Walau Raden Said putra seorang bangsawan dia lebih menyukai kehidupan yang bebas, yang tidak terikat oleh adat istiadat kebangsawanan. Dia gemar bergaul dengan rakyat jelata atau dengan segala lapisan masyarakat, dari yang paling bawah hingga yang paling atas. Karena pergaulannya yang terkesan supel itulah dia banyak mengetahui kehidupan seluk-beluk rakyat Tuban. Niat untuk mengurangi penderitaan rakyat sudah disampaikan kepada ayahnya, tapi agaknya ayahnya tidak bisa berbuat banyak. Dia cukup memahami pula posisi ayahnya sebagai Adipati bawahan Majapahit. Tapi niat itu tidak pernah padam. Jika malam-malam sebelumnya ia sering berada di dalam kamar sembari mengumandangkan ayat-ayat suci Al-Qur'an maka sekarang dia keluar rumah, di saat penjaga gudang kadipaten tertidur lelap Raden Said mengambil sebagian hasil bumi yang ditarik dari rakyat untuk disetorkan ke Majapahit, Bahan makan itu dibagi-bagikan kepada rakyat yang sangat membutuhkannya, hal ini dilakukan tanpa sepengetahuan mereka. Tentu saja rakyat yang tak tahu apa-apa itu menjadi kaget bercampur girang menerima rezeki yang tak disangka-sangka. Walau mereka tak pernah tahu siapa gerangan yang memberikan rezeki itu sebabnya Raden Said melakukannya dimalam hari secara sembunyi-sembunyi. 

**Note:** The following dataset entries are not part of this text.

Lemma copy_general_dim7_allocs SrcT DstT st src dst ds ss off (s : state value) :
  mallocs (trace (copy_general_dim7 SrcT DstT st src dst ds ss off s))
  = mallocs (trace s)
  /\ next_block (copy_general_dim7 SrcT DstT st src dst ds ss off s)
     = next_block s.
Proof.
  unfold copy_general_dim7. cbv zeta.
  apply (for_int_preserves
           (fun c => mallocs (trace (cur c)) = mallocs (trace s)
                     /\ next_block (cur c) = next_block s));
    [|split; reflexivity].
  intros ? ? ?. cbv beta in *.
  repeat first
    [ assumption
    | apply skip_allocs
    | apply put_allocs
    | apply for_int_preserves; [intros ? ? ?|] ].
Qed.

Lemma copy_general_allocs SrcT DstT st src dst ds ss off (s : state value) :
  mallocs (trace (copy_general SrcT DstT st src dst ds ss off s))
  = mallocs (trace s)
  /\ next_block (copy_general SrcT DstT st src dst ds ss off s) = next_block s.
Proof.
  unfold copy_general.
  destruct (collapse_contiguous_dims ds [ss]) as [ns nss].
  assert (F : forall n,
             mallocs (trace (for_int n (fun i s0 =>
               let src_elem := wrap st (elem_to_loc i ns (nth 0 nss [])) in
               assign SrcT DstT (data src +p off +p src_elem) (data dst +p i) s0) s))
             = mallocs (trace s)
             /\ next_block (for_int n (fun i s0 =>
               let src_elem := wrap st (elem_to_loc i ns (nth 0 nss [])) in
               assign SrcT DstT (data src +p off +p src_elem) (data dst +p i) s0) s)
                = next_block s).
  { intros n.
    apply (for_int_preserves
             (fun s' => mallocs (trace s') = mallocs (trace s)
                        /\ next_block s' = next_block s));
      [|split; reflexivity].
    intros i a [H1 H2]. cbv zeta. unfold assign.
    destruct (store_allocs (data dst +p i)
                (static_cast SrcT DstT
                   (load a (data src +p off
                            +p wrap st (elem_to_loc i ns (nth 0 nss []))))) a)
      as [E1 E2].
    now rewrite E1, E2. }
  destruct (length ns) as [|[|[|[|[|[|[|[|n]]]]]]]].
  - apply F.
  - apply copy_general_dim1_allocs.
  - apply copy_general_dim2_allocs.
  - apply copy_general_dim3_allocs.
  - apply copy_general_dim4_allocs.
  - apply copy_general_dim5_allocs.
  - apply copy_general_dim6_allocs.
  - apply copy_general_dim7_allocs.
  - apply F.
Qed.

Bukan hanya rakyat yang seakan terkejut atas rezeki yang seakan turun dari langit itu, penjaga gudang kadipaten juga merasa kaget, hatinya kebat-kebit soalnya makin hari barang-barang yang akan disetorkan ke kerajaan Majapahit itu makin berkurang. Ia ingin mengetahui siapakah pencuri barang hasil bumi di dalam gudang itu. Suatu malam ia sengaja mengintip dari kejauhan, dari balik sebuah rumah, tak jauh dari gudang kadipaten. Dugaannya benar, ada seseorang membuka pintu gudang, hampir tak berkedip penjaga gudang itu memperhatikan pencuri itu dia hampir tak percaya, bahwa pencuri itu adalah Raden Said putra jungjungannya sendiri.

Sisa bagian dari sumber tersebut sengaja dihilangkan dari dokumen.